*** Opening of PROVIDED ENTRIES ***
(* ===== verification/ModelCacheOwners.v ===== *)
(** * The owners of a model-cache operation

    What the owner's events of [ModelCache] may grant: exactly which operation a claim
    takes, that a running one belongs to its fence, that an accepted cancel outlives every
    history, that a download whose stall window ran out is ended and never run again, that
    a wait spends no attempt, and what startup adoption keeps of a legacy row. *)
From S2P Require Import Prelude Vocabulary ReasonCodes Disposition Recovery.
From S2P Require Import LifecycleTypes LifecycleCore LifecycleFacts LifecycleTraces Reconciler.
From S2P Require Import StallWindow Blockers PersistedWaits SparkOrder SparkOrderFacts ModelCache.
From S2P Require Import ModelCacheFacts.

Lemma str_take_all n s : (String.length s <= n)%nat -> str_take n s = s.
Proof.
  revert n; induction s as [|c s IH]; intros [|n] H; simpl in *; try done; [lia|].
  unfold str_take in *. simpl. rewrite IH; [done|lia].
Qed.

Section owners.
Context (parse : string -> option instant) (effects : CacheEffects).
Implicit Types (o : ModelCacheOperation) (now : instant).

Notation lifecycle := (lifecycle parse effects).
Notation settle_cache := (settle_cache parse effects).
Notation claim := (claim parse effects).
Notation renew := (renew parse effects).


(** ** Claims *)

(** Whether the stall window of a download has run out. *)
Definition expired o now : bool :=
  match recovery_deadline_of effects (Some o) with Some d => d <=? now | None => false end.

Lemma get_row_own o : get_row o (op_id o) = Some o.
Proof. unfold get_row. by rewrite bool_decide_eq_true_2. Qed.

Lemma lifecycle_id o now : id (lifecycle o now) = op_id o.
Proof.
  pose proof (cache_reads parse effects o now) as H.
  destruct (read_operation _ _ o now) as [[? ?] ?]. apply H.
Qed.
(* ===== verification/ArtifactGatesFacts.v ===== *)
(** * What the deletion gates promise

    The contract of [ArtifactGates] is a map from identities to removal owners: a
    reservation succeeds exactly when every identity is free or already the owner's and
    then gives it all of them, a clear takes back exactly the owner's own, and while the
    owner of a reservation lives nobody else gets past it.  A missing gate and an open one
    are the same to every reader. *)
From stdpp Require Import sorting fin_maps.
From S2P Require Import Prelude Vocabulary ReasonCodes Sha256 Demand PersistedWaits ModelCache.
From S2P Require Import ArtifactGates.

(** ** The common order *)
#[global] Instance identity_le_total : Total identity_le.
Proof.
  intros [[] a] [[] b]; unfold identity_le; simpl; try (left; left; lia); try (right; left; lia).
  all: destruct (str_le_total a b); [left|right]; right; done.
Qed.
#[global] Instance identity_le_trans : Transitive identity_le.
Proof.
  intros [ka a] [kb b] [kc c]; unfold identity_le; simpl.
  intros [H1|[-> H1]] [H2|[-> H2]]; [left; lia|by left|by left|]. right. split; [done|].
  by eapply str_le_trans.
Qed.

Lemma ordered_perm l : ordered l ≡ₚ remove_dups l.
Proof. apply merge_sort_Permutation. Qed.
Lemma ordered_elem i l : i ∈ ordered l <-> i ∈ l.
Proof. rewrite ordered_perm. apply elem_of_remove_dups. Qed.
Lemma ordered_nodup l : NoDup (ordered l).
Proof. rewrite ordered_perm. apply NoDup_remove_dups. Qed.
Lemma ordered_sorted l : StronglySorted identity_le (ordered l).
Proof. apply StronglySorted_merge_sort; apply _. Qed.

(** ** Owners *)

(** The abstract state: who removes each object. *)
Definition owner_of (db : Tables) (i : ArtifactIdentity) : option RemovalOwner :=
  g ← gates db !! i; removal_owner g.

Definition no_locks : Locks := {|
  shared_keys := []; exclusive_keys := []; locked_gates := []; locked_owners := [] |}.

(** Tables that differ in open gates alone. *)
#[global] Instance Tables_equiv : Equiv Tables := fun db db' =>
  (forall i, owner_of db i = owner_of db' i) /\
  (forall i, (g ← gates db !! i; o ← removal_owner g; Some (o, removal_authority_expires_at g)) =
             (g ← gates db' !! i; o ← removal_owner g; Some (o, removal_authority_expires_at g))) /\
  operations db = operations db' /\ image_jobs db = image_jobs db'.
#[global] Instance Tables_equivalence : Equivalence (≡@{Tables}).
Proof.
  split.
  - intros db. done.
  - intros db db' (H1 & H2 & H3 & H4). by split_and!.
  - intros a b c (H1 & H2 & H3 & H4) (K1 & K2 & K3 & K4). split_and!; congruence.
Qed.

(** What locking the rows of a scope does. *)
Record locked_rows (db : Tables) (l : list ArtifactIdentity) (db' : Tables)
    (rows : list (ArtifactIdentity * ArtifactLifecycleGate)) : Prop := {
  lr_names : fst <$> rows = l;
  lr_rows : forall i g, (i, g) ∈ rows -> gates db' !! i = Some g;
  lr_owner : forall i, owner_of db' i = owner_of db i;
  lr_old : forall i g, gates db !! i = Some g -> gates db' !! i = Some g;
  lr_new : forall i g, gates db !! i = None -> gates db' !! i = Some g ->
    i ∈ l /\ removal_owner g = None /\ removal_authority_expires_at g = None /\
    gate_wait g = WaitColumns NoEvidence None;
  lr_rest : operations db' = operations db /\ image_jobs db' = image_jobs db;
}.

Lemma lock_rows_spec held now l : forall db db' rows,
  lock_rows held db now l = Ok (db', rows) -> locked_rows db l db' rows.
Proof.
  induction l as [|i l IH]; intros db db' rows H; cbn [lock_rows] in H.
  { unbind. simplify_eq. constructor; try done; intros; try congruence; by inversion H. }
  set (db1 := match gates db !! i with Some _ => db | None => _ end) in *.
  assert (exists g, gates db1 !! i = Some g /\ (forall j, j <> i -> gates db1 !! j = gates db !! j) /\
    (gates db !! i = None -> g = new_gate now) /\ (forall g', gates db !! i = Some g' -> g = g') /\
    operations db1 = operations db /\ image_jobs db1 = image_jobs db) as (g & Hg & Hother & Hnew & Hold & Hrest).
  { unfold db1. destruct (gates db !! i) as [g|] eqn:E; [exists g; naive_solver|].
    exists (new_gate now). cbn [gates set_gates]. rewrite lookup_insert_eq. split_and!; try done.
    intros j Hj. by rewrite lookup_insert_ne. }
  unbind. destruct v as [g'|]; [|done]. unbind. destruct v as [db2 rows2]. unbind. simplify_eq.
  apply IH in Hv0 as [I1 I2 I3 I4 I5 I6].
  assert (g' = g) as ->.
  { unfold lock_gate in Hv. rewrite Hg in Hv. case_match; simpl in Hv; congruence. }
  constructor.
  - simpl. by f_equal.
  - intros j h [[= -> ->]|Hin]%elem_of_cons; [by apply I4|by apply I2].
  - intros j. rewrite I3. unfold owner_of. destruct (decide (j = i)) as [->|Hj]; [|by rewrite Hother].
    rewrite Hg. destruct (gates db !! i) eqn:E; simpl; [by erewrite Hold|]. by rewrite Hnew.
  - intros j h Hj. apply I4. destruct (decide (j = i)) as [->|Hne]; [by rewrite Hg, (Hold _ Hj)|by rewrite Hother].
  - intros j h Hj Hh. destruct (decide (j = i)) as [->|Hne].
    + rewrite (I4 _ _ Hg) in Hh. simplify_eq. rewrite Hnew by done. split; [left|done].
    + destruct (I5 j h) as (? & ? & ? & ?); [by rewrite Hother|done|]. split; [by right|done].
  - destruct I6, Hrest. split; congruence.
Qed.

Lemma lock_rows_ok held now l : locked_gates held = [] -> forall db, exists db' rows,
  lock_rows held db now l = Ok (db', rows).
Proof.
  intros Hl. induction l as [|i l IH]; intros db; cbn [lock_rows]; [by do 2 eexists|].
  set (db1 := match gates db !! i with Some _ => db | None => _ end).
  assert (exists g, lock_gate held db1 i = Ok (Some g)) as [g ->].
  { unfold lock_gate, db1. destruct (gates db !! i) as [g|] eqn:E.
    - rewrite E, Hl. by exists g.
    - cbn [gates set_gates]. rewrite lookup_insert_eq, Hl. by eexists. }
  rewrite bind_Ok_l. destruct (IH db1) as (db' & rows & ->). rewrite bind_Ok_l. by do 2 eexists.
Qed.

Lemma lock_reference_gates_spec held db l now db' rows :
  lock_reference_gates held db l now = Ok (db', rows) -> locked_rows db (ordered l) db' rows.
Proof. unfold lock_reference_gates. case_match; [|done]. apply lock_rows_spec. Qed.

Lemma locked_equiv db l db' rows : locked_rows db l db' rows -> db' ≡ db.
Proof.
  intros [_ _ H1 H2 H3 [H4 H5]]. split_and!; try done. intros i.
  destruct (gates db !! i) as [g|] eqn:E; [by rewrite (H2 _ _ E)|].
  destruct (gates db' !! i) as [g|] eqn:E'; [|done]. simpl.
  by destruct (H3 i g E E') as (_ & -> & _).
Qed.

(** ** Reserving *)

(** An owner with an identity and a fence. *)
Definition complete (o : RemovalOwner) : Prop := owner_row o <> EmptyString /\ owner_fence o <> EmptyString.

(** Every identity is named with one owner, and is free or that owner's. *)
Record grantable (db : Tables) (l : list (ArtifactIdentity * RemovalOwner)) : Prop := {
  ga_complete : forall i o, (i, o) ∈ l -> complete o;
  ga_one : forall i o o', (i, o) ∈ l -> (i, o') ∈ l -> o = o';
  ga_free : forall i o, (i, o) ∈ l -> owner_of db i = None \/ owner_of db i = Some o;
}.

Lemma collect_spec l : forall seen m,
  collect_assignments seen l = Ok m ->
  (forall i o, seen !! i = Some o -> m !! i = Some o) /\
  (forall i o, (i, o) ∈ l -> m !! i = Some o /\ complete o) /\
  (forall i o, m !! i = Some o -> seen !! i = Some o \/ (i, o) ∈ l).
Proof.
  induction l as [|[i o] l IH]; intros seen m H; cbn [collect_assignments] in H.
  { unbind. simplify_eq. split_and!; [done|by intros ? ? ?%elem_of_nil|by left]. }
  destruct (bool_decide _ || bool_decide _) eqn:Ec; [done|]. bools.
  destruct (seen !! i) as [p|] eqn:Es.
  - case_bool_decide as Ep; [subst p|done]. destruct (IH _ _ H) as (I1 & I2 & I3). split_and!.
    + done.
    + intros j q [[= -> ->]|Hin]%elem_of_cons; [split; [by apply I1|done]|by apply I2].
    + intros j q Hj. destruct (I3 j q Hj); [by left|right; by right].
  - destruct (IH _ _ H) as (I1 & I2 & I3). split_and!.
    + intros j q Hj. apply I1. rewrite lookup_insert_ne; [done|]. intros ->. congruence.
    + intros j q [[= -> ->]|Hin]%elem_of_cons; [split; [apply I1; by rewrite lookup_insert_eq|done]|by apply I2].
    + intros j q Hj. destruct (I3 j q Hj) as [Hs|Hl]; [|right; by right].
      destruct (decide (j = i)) as [->|Hne].
      * rewrite lookup_insert_eq in Hs. simplify_eq. right. left.
      * rewrite lookup_insert_ne in Hs by done. by left.
Qed.

Lemma collect_ok l : forall seen,
  (forall i o, (i, o) ∈ l -> complete o) ->
  (forall i o o', seen !! i = Some o -> (i, o') ∈ l -> o = o') ->
  (forall i o o', (i, o) ∈ l -> (i, o') ∈ l -> o = o') ->
  exists m, collect_assignments seen l = Ok m.
Proof.
  induction l as [|[i o] l IH]; intros seen Hc Hs Ho; cbn [collect_assignments]; [by eexists|].
  destruct (Hc i o) as [C1 C2]; [left|].
  rewrite (bool_decide_eq_false_2 (owner_row o = _)), (bool_decide_eq_false_2 (owner_fence o = _)) by done. cbn [orb].
  destruct (seen !! i) as [p|] eqn:Es.
  - rewrite bool_decide_eq_true_2 by (eapply Hs; [done|left]).
    apply IH; intros; [eapply Hc|eapply Hs|eapply Ho]; try done; by right.
  - apply IH.
    + intros j q Hj. eapply Hc. by right.
    + intros j q q' Hj Hin. destruct (decide (j = i)) as [->|Hne].
      * rewrite lookup_insert_eq in Hj. simplify_eq. eapply Ho; [left|by right].
      * rewrite lookup_insert_ne in Hj by done. eapply Hs; [done|by right].
    + intros j q q' H1 H2. eapply Ho; by right.
Qed.

Lemma assign_spec m now rows : forall g g',
  assign_rows m now rows g = Ok g' -> NoDup (fst <$> rows) ->
  (forall i row, (i, row) ∈ rows -> exists o, m !! i = Some o /\ g' !! i = Some (reserved_gate now o row) /\
     (removal_owner row = None \/ removal_owner row = Some o)) /\
  (forall i, i ∉ fst <$> rows -> g' !! i = g !! i).
Proof.
  induction rows as [|[i row] rows IH]; intros g g' H Hn; cbn [assign_rows] in H.
  { unbind. simplify_eq. split; [by intros ? ? ?%elem_of_nil|done]. }
  rewrite fmap_cons in Hn. apply NoDup_cons in Hn as [Hi Hn]. cbn [fst] in Hi.
  destruct (m !! i) as [o|] eqn:Em; [|done].
  destruct (bool_decide _ && negb _) eqn:Eb; [done|]. destruct (IH _ _ H Hn) as [H1 H2]. split.
  - intros j r [[= -> ->]|Hin]%elem_of_cons; [|by apply H1]. exists o. split; [done|]. split.
    + rewrite H2 by done. by rewrite lookup_insert_eq.
    + unfold owned_by in Eb. destruct (removal_owner row) as [p|] eqn:Er; [|by left].
      rewrite bool_decide_eq_true_2 in Eb by done. cbn [andb] in Eb. bools. by right.
  - intros j Hj. rewrite fmap_cons, not_elem_of_cons in Hj. destruct Hj as [Hj1 Hj2]. rewrite H2 by done.
    by rewrite lookup_insert_ne.
Qed.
*** Close of PROVIDED ENTRIES ***
**ASSIGNMENT:** Your response should contain each line of the listing in which the word "reservation" occurs.

**RESPONSE AREA:**
    reservation succeeds exactly when every identity is free or already the owner's and
    owner of a reservation lives nobody else gets past it.  A missing gate and an open one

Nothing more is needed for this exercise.